14 Organisationsrecht
14/03 Abgabenverwaltungsorganisation

Norm

B-VG Art18 Abs2
B-VG Art83 Abs2
B-VG Art139 Abs1 / Prüfungsgegenstand
B-VG Art139 Abs1 / Allg
B-VG Art139 Abs3 erster Satz
B-VG Art144 Abs1 / Befehls- und Zwangsausübung unmittelb
AVOG
Betriebsprüfung Dienstanweisung des BMF vom 30.07.91. AÖF Nr 280
BGBlG 1985 §2 Abs1 litf
BAO §177 ff

Leitsatz

Aufhebung einer Dienstanweisung des Finanzministers betreffend die Errichtung von Großbetriebsprüfungsabteilungen als eigene Dienststellen mangels Kundmachung dieser aufgrund ihrer Rechtswirkungen für die Allgemeinheit als Rechtsverordnung zu wertenden Dienstanweisung im Bundesgesetzblatt; behördenartiger Charakter dieser Dienststellen aufgrund ihrer weitgehenden Selbständigkeit und Ausgliederung aus den Finanzämtern

Rechtssatz

Folgende Bestimmungen der Dienstanweisung Betriebsprüfung (DBP) des Bundesministers für Finanzen vom 30.07.91, AÖF Nr. 280, werden als gesetzwidrig aufgehoben: in Abschnitt 1.7 Abs4 der Eingangssatz und die ersten drei Sätze mit der Überschrift "Sachverhaltsermittlung", in Abschnitt 1.7 Abs5 der zweite Satz und in Abschnitt 5.3.5 Absatz 2.

Voraussetzung für die Zulässigkeit des Verordnungsprüfungsverfahrens ist in Anbetracht des Umstandes, daß der Beschwerdeführer im Anlaßfall nicht etwa ein in seiner Rechtsstellung betroffener Organwalter ist, daß es sich um eine Rechtsverordnung, also um eine Norm handelt, die nicht nur Rechte und Pflichten von Organwaltern regelt, sondern auch Rechtswirkungen für die Allgemeinheit entfaltet.

Die Zulässigkeit des Verfahrens entscheidet sich insoweit mit der Sachentscheidung, sodaß beide Gesichtspunkte unter einem geprüft werden können.

Die innere Einrichtung der Behörde, ihre Gliederung in Sektionen, Abteilungen usw. kann durch interne Verwaltungsmaßnahmen geregelt werden.

Dagegen ist die Behördenzuständigkeit entweder im Gesetz selbst zu regeln oder so festzulegen, daß sie in verfassungsrechtlich zulässiger Weise auf ein Gesetz zurückgeführt werden kann.

Jede Betriebsprüfung ist als solche potentiell Ausübung von Befehls- und Zwangsgewalt, deren Duldung oder Befolgung gegebenenfalls erzwungen wird.

Die Behörde, an die sich der Rechtsunterworfene förmlich und in der Sache zu wenden hat, weil sie das Verhalten ihrer Organe steuern kann und verantwortet, muß das Finanzamt sein.

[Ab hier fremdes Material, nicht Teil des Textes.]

Lemma reach_inv cap r consumed acc fin :
  0 < cap < 2 ^ 63 -> reach cap r consumed acc fin ->
  exists p, inv r p /\ Pipe.capacity p = cap /\ consumed = take (Z.to_nat (Pipe.popped p)) (Pipe.written p) /\
    (forall k, have r k <-> acc k) /\ _eof r = fin.
Proof.
  intros Hc. induction 1 as [|r consumed acc fin data index eof _ IH Hp|r consumed acc fin n _ IH Hn].
  - exists (Pipe.make cap). split_and!; try done; [by apply make_inv|].
    intros k. unfold have; simpl. pose proof (covered_nil k). split; [intros [?|?]; [lia|done]|done].
  - destruct IH as (p & I & Ec & Ecs & Hk & Ee).
    destruct (push_ok r p I data index eof Hp) as (p' & I' & (Epop & Ecap & _) & Ee' & Hk').
    assert (zlen consumed = Pipe.popped p) as El.
    { destruct I as [[R _ _ _ _ _] _ _]. destruct (StreamRefinement.ref_wf _ _ R) as [_ ? _].
      rewrite Ecs, zlen_take. lia. }
    assert (zlen consumed + cap = window_end p) as -> by (unfold window_end; lia).
    exists p'. split_and!; try done.
    + lia.
    + rewrite Epop, Ecs. pose proof I as [[R Ew Hh _ _ _] _ _].
      pose proof I' as [[R' Ew' Hh' _ _ _] _ _].
      destruct (StreamRefinement.ref_wf _ _ R) as [_ Hpop _].
      destruct (StreamRefinement.ref_wf _ _ R') as [_ Hpop' _].
      rewrite (head_written _ _ Ew Hh) in Hpop. rewrite (head_written _ _ Ew' Hh') in Hpop'.
      rewrite Ew, Ew', !take_slice by lia. done.
    + intros k. rewrite Hk'. unfold pushed. by rewrite Hk.
    + rewrite Ee', <- Ee. done.
  - destruct IH as (p & I & Ec & Ecs & Hk & Ee). destruct (read_inv r p n I Hn) as [I' E].
    exists (Pipe.pop n p). split_and!; try done. rewrite E, Ecs. simpl.
    destruct I as [[R _ _ _ _ _] _ _]. destruct (StreamRefinement.ref_wf _ _ R) as [_ ? _].
    rewrite Z2Nat.inj_add by (try apply zlen_nonneg; lia). rewrite <- take_take_drop. f_equal.
    unfold Pipe.peek, Pipe.pending. set (q := drop _ _).
    unfold zlen. rewrite Nat2Z.id, length_take.
    destruct (Nat.min_spec (Z.to_nat n) (length q)) as [[? ->]|[? ->]]; [done|].
    by rewrite !take_ge by lia.
Qed.

End Source.

(** An empty substring that is not the last, beyond every index, changes nothing. *)
Lemma push_beyond src cap r consumed acc fin :
  zlen src < 2 ^ 63 -> 0 < cap < 2 ^ 63 -> reach src cap r consumed acc fin ->
  push_substring [] (2 ^ 64 - 1) false r = r.
Proof.
  intros Hs Hc H. destruct (reach_inv src Hs cap r consumed acc fin Hc H) as (p & I & _).
  unfold push_substring. set (limit := u64 _). pose proof (u64_range (_head_index r + ByteStream.remaining_capacity (_output r))) as Hl.
  fold limit in Hl. assert (forall b : bool, (if b then r <| _eof ::= fun b => b || false |> else r) = r) as ->.
  { intros []; [|done]. destruct r. simpl. by rewrite orb_false_r. }
  destruct (Z.leb_spec limit (2 ^ 64 - 1)); [|lia]. cbn [orb]. unfold end_if_done.
  destruct I as [[R _ _ _ _ _] _ Hend]. destruct (_eof r && empty r) eqn:E; [|done].
  pose proof (StreamRefinement.ref_ended _ _ R) as He. rewrite Hend in He.
  destruct r as [? ? ? ? [] ?]. simpl in *. by subst.
Qed.

Lemma reach_in_order src cap r consumed acc fin :
  zlen src < 2 ^ 63 -> 0 < cap < 2 ^ 63 -> reach src cap r consumed acc fin ->
  let n := ByteStream.bytes_written (stream_out r) in
  consumed ++ ByteStream.peek_output (2 ^ 64 - 1) (stream_out r) = slice src 0 n /\
  0 <= n <= zlen src /\ (forall k, 0 <= k < n -> acc k) /\ ~ acc n.
Proof.
  intros Hs Hc H. destruct (reach_inv src Hs cap r consumed acc fin Hc H) as (p & I & Ec & Ecs & Hk & _).
  destruct I as [[R Ew Hh Hch Hgap _] _ _]. cbn zeta.
  assert (ByteStream.bytes_written (stream_out r) = _head_index r) as ->.
  { unfold ByteStream.bytes_written, stream_out. rewrite (StreamRefinement.ref_written _ _ R).
    rewrite (head_written src _ _ Ew Hh). wsolve. }
  destruct (StreamRefinement.ref_wf _ _ R) as [? Hpop Hroom].
  rewrite (StreamRefinement.peek_output_ok _ _ R) by lia.
  rewrite <- Ew, Ecs. split_and!; [|lia..| |].
  - unfold Pipe.peek, Pipe.pending. rewrite (take_ge (drop _ _)); [apply take_drop|].
    rewrite length_drop. unfold zlen in *. lia.
  - intros k Hk0. apply Hk. by left.
  - rewrite <- Hk. intros [?|Hcov]; [lia|].
    destruct (_auxiliary_cache r) as [|x l]; [by apply covered_nil in Hcov|].
    simpl in Hgap, Hch. destruct Hch as (_ & Hx & Hch).
    apply covered_cons in Hcov as [[? ?]|Hcov]; [lia|].
    apply (chain_covered _ _ _ _ _ Hch) in Hcov. destruct Hx as (_ & ? & _). unfold entry_end in *. lia.
Qed.

(** The reader's bytes and the buffered ones make up the assembled ones. *)
Lemma reach_buffer src cap r consumed acc fin :
  zlen src < 2 ^ 63 -> 0 < cap < 2 ^ 63 -> reach src cap r consumed acc fin ->
  0 <= ByteStream.buffer_size (stream_out r) /\
  ByteStream.bytes_written (stream_out r) = zlen consumed + ByteStream.buffer_size (stream_out r).
Proof.
  intros Hs Hc H. destruct (reach_inv src Hs cap r consumed acc fin Hc H) as (p & I & Ec & Ecs & _).
  destruct I as [[R Ew Hh _ _ _] _ _]. unfold stream_out.
  pose proof (Pipe.zlen_pending p (StreamRefinement.ref_wf _ _ R)).
  pose proof (head_written src _ _ Ew Hh). destruct (StreamRefinement.ref_wf _ _ R) as [? ? ?].
  rewrite (StreamRefinement.buffer_size_ok _ _ R). unfold ByteStream.bytes_written.
  rewrite (StreamRefinement.ref_written _ _ R), Ecs. autorewrite with zlen. wsimpl. lia.
Qed.

(** C6. In order and nothing but the source: what the reader consumed, followed
    by what the output stream still holds, is exactly the prefix of the source
    that [bytes_written] counts; every byte of it was pushed, and the next byte
    was not, so the prefix is as long as it can be. The substrings come in any order, overlap
    and repeat, but an empty one does not come ahead of the next byte needed ([pushable]):
    the code accepts those and mishandles them ([empty_piece_duplicates],
    [empty_eof_ends_early]). *)
Theorem reassembler_in_order src cap r consumed acc fin :
  zlen src < 2 ^ 63 -> 0 < cap < 2 ^ 63 -> reach src cap r consumed acc fin ->
  let n := ByteStream.bytes_written (stream_out r) in
  consumed ++ ByteStream.peek_output (2 ^ 64 - 1) (stream_out r) = slice src 0 n /\
  0 <= n <= zlen src /\ (forall k, 0 <= k < n -> acc k) /\ ~ acc n.
Proof. apply reach_in_order. Qed.

Lemma reach_end src cap r consumed acc fin :
  zlen src < 2 ^ 63 -> 0 < cap < 2 ^ 63 -> reach src cap r consumed acc fin ->
  ByteStream.input_ended (stream_out r) = true <->
  fin = true /\ forall k, 0 <= k < zlen src -> acc k.
Proof.
  intros Hs Hc H. destruct (reach_inv src Hs cap r consumed acc fin Hc H) as (p & I & Ec & Ecs & Hk & Ee).
  pose proof I as [[R Ew Hh Hch Hgap Et] Heof Hend]. unfold ByteStream.input_ended, stream_out.
  rewrite (StreamRefinement.ref_ended _ _ R). split.
  - intros E. pose proof (have_ended src r p I E). split.
    + rewrite Hend in E. by apply andb_true_iff in E as [<- _].
    + intros k Hk0. apply Hk. left. lia.
  - intros [-> Hall]. rewrite Hend, Ee. simpl. unfold empty. rewrite Et.
    destruct (_auxiliary_cache r) as [|x l] eqn:Ecache; [done|].
    simpl in Hgap, Hch. destruct Hch as (? & (? & ? & ? & _) & Hch).
    assert (have r (_head_index r)) as [?|Hcov] by (apply Hk, Hall; lia); [lia|].
    rewrite Ecache in Hcov. apply covered_cons in Hcov as [[? _]|Hcov]; [lia|].
    apply (chain_covered _ _ _ _ _ Hch) in Hcov. unfold entry_end in *. lia.
Qed.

Nur dann bleibt die Großbetriebsprüfung bloßer Hilfsapparat dieses Finanzamtes und ihre nähere organisatorische Einrichtung eine interne Frage der Verwaltung.

Die dem Finanzamt organisatorisch nicht eingegliederte Betriebsprüfung kann das Verfahren hingegen weitgehend selbständig ohne Einflußmöglichkeit des Leiters des Finanzamtes oder des von diesem mit Entscheidungsbefugnis ausgestatteten und ihm organisatorisch untergeordneten Organwalters durchführen.

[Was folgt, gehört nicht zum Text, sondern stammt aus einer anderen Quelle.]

(* ===== verification/Buffers.v ===== *)
(** * [Buffer], [BufferList], [BufferViewList] (libsponge/util/buffer.hh, buffer.cc)

    Read-only strings that can discard bytes from the front. A [Buffer] shares
    its storage with its copies; the storage is never written, so a value per
    copy is the same. Every class is related to the string it stands for. *)
From S2P Require Import Prelude.

Module Buffer.

Record Buffer := mkBuffer { _storage : option bytes; _starting_offset : Z }.
#[global] Instance eta_Buffer : Eta Buffer := fun b =>
  mkBuffer (_storage b) (_starting_offset b).

(** [Buffer()] and [Buffer(std::string &&)] *)
Definition empty : Buffer := mkBuffer None 0.
Definition make (str : bytes) : Buffer := mkBuffer (Some str) 0.

(** [str()]: the storage from the starting offset on. *)
Definition str (b : Buffer) : bytes :=
  match _storage b with
  | None => []
  | Some s => drop (Z.to_nat (_starting_offset b)) s
  end.

(** [at(n)]: [std::string_view::at] throws outside the view. *)
Definition at_ (n : Z) (b : Buffer) : result Z :=
  match str b !! Z.to_nat n with
  | Some c => ok (byte_to_Z c)
  | None => throw (out_of_range "basic_string_view::at")
  end.

Definition size (b : Buffer) : Z := zlen (str b).
Definition copy (b : Buffer) : bytes := str b.

Definition remove_prefix (n : Z) (b : Buffer) : result Buffer :=
  if size b <? n then throw (out_of_range "Buffer::remove_prefix")
  else
    let b := b <| _starting_offset ::= fun o => u64 (o + n) |> in
    ok (match _storage b with
        | Some s => if _starting_offset b =? zlen s then b <| _storage := None |> else b
        | None => b
        end).

(** The offset stays inside the storage. *)
Definition wf (b : Buffer) : Prop :=
  0 <= _starting_offset b < 2 ^ 64 /\
  match _storage b with
  | Some s => _starting_offset b <= zlen s < 2 ^ 63
  | None => True
  end.

Lemma empty_wf : wf empty.
Proof. unfold wf. simpl. lia. Qed.

Lemma make_wf s : zlen s < 2 ^ 63 -> wf (make s).
Proof. unfold wf, make. simpl. pose proof (zlen_nonneg s). lia. Qed.

Lemma str_make s : str (make s) = s.
Proof. done. Qed.

Lemma size_range b : wf b -> 0 <= size b < 2 ^ 63.
Proof.
  unfold wf, size, str. destruct (_storage b); autorewrite with zlen; lia.
Qed.

Lemma remove_prefix_ok n b :
  wf b -> 0 <= n <= size b ->
  exists b', remove_prefix n b = ok b' /\ wf b' /\ str b' = drop (Z.to_nat n) (str b).
Proof.
  intros Hwf Hn. pose proof (size_range b Hwf). unfold remove_prefix.
  destruct (Z.ltb_spec (size b) n); [lia|]. eexists. split; [reflexivity|].
  destruct b as [[s|] o]; unfold wf, size, str in *; simpl in *;
    autorewrite with zlen in *.
  - rewrite u64_small by lia. destruct (Z.eqb_spec (o + n) (zlen s)); simpl.
    + split; [lia|]. rewrite drop_drop. symmetry. apply drop_ge.
      unfold zlen in *. lia.
    + split; [lia|]. rewrite drop_drop. f_equal. lia.
  - rewrite u64_small by lia. rewrite drop_nil. split; [lia|done].
Qed.

Lemma remove_prefix_throws n b :
  size b < n -> remove_prefix n b = throw (out_of_range "Buffer::remove_prefix").
Proof. intros. unfold remove_prefix. by destruct (Z.ltb_spec (size b) n); [|lia]. Qed.

End Buffer.

Module BufferList.
Import Buffer.

(** [_buffers] *)
Definition BufferList : Type := list Buffer.

Definition empty : BufferList := [].
Definition of_buffer (buffer : Buffer) : BufferList := [buffer].
Definition append (other l : BufferList) : BufferList := l ++ other.
Definition of_string (s : bytes) : BufferList := append (of_buffer (make s)) empty.

(** [operator Buffer()] *)
Definition to_buffer (l : BufferList) : result Buffer :=
  match l with
  | [] => ok Buffer.empty
  | [b] => ok b
  | _ => throw (runtime_error
      "BufferList: please use concatenate() to combine a multi-Buffer BufferList into one Buffer")
  end.

Fixpoint concatenate (l : BufferList) : bytes :=
  match l with [] => [] | b :: l => str b ++ concatenate l end.

(** The loop accumulates in [ret]. *)
Definition size (l : BufferList) : Z :=
  fold_left (fun ret b => u64 (ret + Buffer.size b)) l 0.

(** Every iteration but the last removes the front buffer. *)
Fixpoint remove_prefix (n : Z) (l : BufferList) : result BufferList :=
  if n <=? 0 then ok l
  else
    match l with
    | [] => throw (out_of_range "BufferList::remove_prefix")
    | b :: l' =>
        if n <? zlen (str b) then
          let! b := Buffer.remove_prefix n b in ok (b :: l')
        else remove_prefix (u64 (n - zlen (str b))) l'
    end.

Definition wf (l : BufferList) : Prop := Forall Buffer.wf l /\ zlen (concatenate l) < 2 ^ 63.

Lemma concatenate_app l k : concatenate (l ++ k) = concatenate l ++ concatenate k.
Proof. induction l; simpl; [done|]. by rewrite IHl, app_assoc. Qed.

Lemma size_fold l n :
  0 <= n -> n + zlen (concatenate l) < 2 ^ 64 ->
  fold_left (fun ret b => u64 (ret + Buffer.size b)) l n = n + zlen (concatenate l).
Proof.
  revert n. induction l as [|b l IH]; intros n Hn; simpl; autorewrite with zlen; [lia|].
  pose proof (zlen_nonneg (str b)). pose proof (zlen_nonneg (concatenate l)).
  intros. unfold Buffer.size. rewrite u64_small by lia. rewrite IH; lia.
Qed.

Lemma size_concatenate l : wf l -> size l = zlen (concatenate l).
Proof. intros []. unfold size. rewrite size_fold; lia. Qed.

Lemma to_buffer_ok l b : to_buffer l = ok b -> str b = concatenate l.
Proof.
  destruct l as [|b' [|? ?]]; simpl; unfold ok, throw; intros; simplify_eq; [done|].
  by rewrite app_nil_r.
Qed.

Lemma wf_cons b l : wf (b :: l) -> Buffer.wf b /\ wf l.
Proof.
  intros [Hb Hs]. inversion Hb; subst. simpl in Hs. autorewrite with zlen in Hs.
  pose proof (zlen_nonneg (str b)). split; [done|]. split; [done|lia].
Qed.

Lemma remove_prefix_spec n l :
  wf l -> 0 <= n < 2 ^ 64 ->
  (n <= zlen (concatenate l) /\
   exists l', remove_prefix n l = ok l' /\ wf l' /\
     concatenate l' = drop (Z.to_nat n) (concatenate l)) \/
  (zlen (concatenate l) < n /\
   remove_prefix n l = throw (out_of_range "BufferList::remove_prefix")).
Proof.
  revert n. induction l as [|b l IH]; intros n Hwf Hn; simpl.
  - destruct (Z.leb_spec n 0); [left|right]; autorewrite with zlen; split; try lia; [|done].
    eexists. split; [done|]. split; [done|by rewrite drop_nil].
  - apply wf_cons in Hwf as Hw. destruct Hw as [Hb Hl]. destruct Hwf as [HF Hs].
    simpl in Hs. autorewrite with zlen in *. pose proof (zlen_nonneg (concatenate l)).
    pose proof (zlen_nonneg (str b)). destruct (Z.leb_spec n 0).
    { left. split; [lia|]. exists (b :: l). replace n with 0 by lia.
      split; [done|]. split; [|done]. split; [done|]. simpl. by autorewrite with zlen. }
    destruct (Z.ltb_spec n (zlen (str b))).
    + left. split; [lia|].
      destruct (Buffer.remove_prefix_ok n b Hb) as (b'&->&Hb'&Hstr); [unfold Buffer.size; lia|].
      exists (b' :: l). split; [done|]. inversion HF; subst. split.
      * split; [by constructor|]. simpl. rewrite Hstr. autorewrite with zlen. lia.
      * simpl. rewrite Hstr, drop_app_le; [done|unfold zlen in *; lia].
    + rewrite u64_small by lia.
      destruct (IH (n - zlen (str b)) Hl) as [(?&l'&->&Hl'&E)|(?&->)]; [lia| |].
      * left. split; [lia|]. exists l'. rewrite E, drop_app_ge by (unfold zlen in *; lia).
        split; [done|]. split; [done|]. f_equal. unfold zlen in *; lia.
      * right. split; [lia|done].
Qed.

End BufferList.

Module BufferViewList.

(** [_views] *)
Definition BufferViewList : Type := list bytes.

Definition of_string (s : bytes) : BufferViewList := [s].
Definition of_buffer_list (buffers : BufferList.BufferList) : BufferViewList :=
  map Buffer.str buffers.

Fixpoint remove_prefix (n : Z) (l : BufferViewList) : result BufferViewList :=
  if n <=? 0 then ok l
  else
    match l with
    | [] => throw (out_of_range "BufferListView::remove_prefix")
    | v :: l' =>
        if n <? zlen v then ok (drop (Z.to_nat n) v :: l')
        else remove_prefix (u64 (n - zlen v)) l'
    end.

Definition size (l : BufferViewList) : Z :=
  fold_left (fun ret v => u64 (ret + zlen v)) l 0.

(** An [iovec] is the view as base and length. *)
Definition as_iovecs (l : BufferViewList) : list (bytes * Z) :=
  map (fun x => (x, zlen x)) l.

(** A view of a [BufferList] follows it through [remove_prefix]. *)
Lemma remove_prefix_views n (l : BufferList.BufferList) :
  BufferList.wf l -> 0 <= n < 2 ^ 64 ->
  match BufferList.remove_prefix n l with
  | inr l' => remove_prefix n (of_buffer_list l) = ok (of_buffer_list l')
  | inl _ => remove_prefix n (of_buffer_list l) =
      throw (out_of_range "BufferListView::remove_prefix")
  end.
Proof.
  revert n. induction l as [|b l IH]; intros n Hwf Hn; simpl;
    destruct (Z.leb_spec n 0); try done.
  apply BufferList.wf_cons in Hwf as [Hb Hl].
  destruct (Z.ltb_spec n (zlen (Buffer.str b))).
  - destruct (Buffer.remove_prefix_ok n b Hb) as (b'&->&_&<-); [unfold Buffer.size; lia|done].
  - pose proof (zlen_nonneg (Buffer.str b)). apply IH; [done|]. rewrite u64_small; lia.
Qed.

End BufferViewList.

(** ** Theorems *)

(** [BufferList::remove_prefix] is the removal of the first [n] bytes of the
    concatenated string, and throws exactly when there are fewer than [n]. *)
Theorem buffer_list_remove_prefix n (l : BufferList.BufferList) :
  BufferList.wf l -> 0 <= n < 2 ^ 64 ->
  match BufferList.remove_prefix n l with
  | inr l' => n <= BufferList.size l /\ BufferList.wf l' /\
      BufferList.size l' = BufferList.size l - n /\
      BufferList.concatenate l' = drop (Z.to_nat n) (BufferList.concatenate l)
  | inl e => BufferList.size l < n /\ e = out_of_range "BufferList::remove_prefix"
  end.
Proof.
  intros Hwf Hn. rewrite (BufferList.size_concatenate l Hwf).
  destruct (BufferList.remove_prefix_spec n l Hwf) as [(?&l'&->&Hl'&E)|(?&->)]; [lia| |done].
  simpl. rewrite (BufferList.size_concatenate l' Hl'), E. autorewrite with zlen.
  split; [lia|]. split; [done|]. split; [lia|done].
Qed.

Lemma buffer_list_remove_prefix_witness :
  match BufferList.remove_prefix 3 [Buffer.make [x61; x62]; Buffer.make [x63; x64]] with
  | inr l' => 3 <= 4 /\ BufferList.wf l' /\ BufferList.size l' = 4 - 3 /\
      BufferList.concatenate l' = drop 3 [x61; x62; x63; x64]
  | inl e => 4 < 3 /\ e = out_of_range "BufferList::remove_prefix"
  end.
Proof.
  apply (buffer_list_remove_prefix 3 [Buffer.make [x61; x62]; Buffer.make [x63; x64]]); [|lia].
  split; [repeat constructor; simpl; try lia; done|done].
Defined.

Die Heranziehung von Sachverständigen ändert an der verfahrensleitenden Stellung der Behörde nichts und der von einem sachverständigen Organwalter streng zu unterscheidende (und nicht zur Lösung von Rechtsfragen berufene) Sachverständige hat unbeeinflußt nach den Regeln seiner Kunst Beweise aufzunehmen und Gutachten zu erstellen.

Das zuständige Finanzamt bleibt angesichts der in Abschnitt 2 enthaltenen Regeln über die Auswahl der Prüfungsfälle den Entscheidungen der Großbetriebsprüfung ausgeliefert, sodaß einem Amtsvorstand zur Aufnahme eines Falles in den Jahresprüfungsplan der Großbetriebsprüfung kein Weisungsrecht, sondern bloß das Recht zur Anregung zusteht.

Die Großbetriebsprüfung wurde organisatorisch aus dem Bereich des Finanzamtes ausgegliedert und die in Prüfung stehenden Bestimmungen schränken die Einflußmöglichkeit des Finanzamtes zugunsten einer relativen Selbständigkeit der Betriebsprüfung gezielt ein. Sie lassen daher die ohnehin nur aus dem Prüfungsauftrag ableitbare Zurechnung in wesentlichen Punkten als bloße Deklaration erscheinen, welche den - gewiß nur aus verwaltungsinternen Überlegungen erwünschten - behördenartigen Charakter der Dienststelle verschleiert, an die das Finanzamt die Aufgabe in Wahrheit (teilweise) delegiert.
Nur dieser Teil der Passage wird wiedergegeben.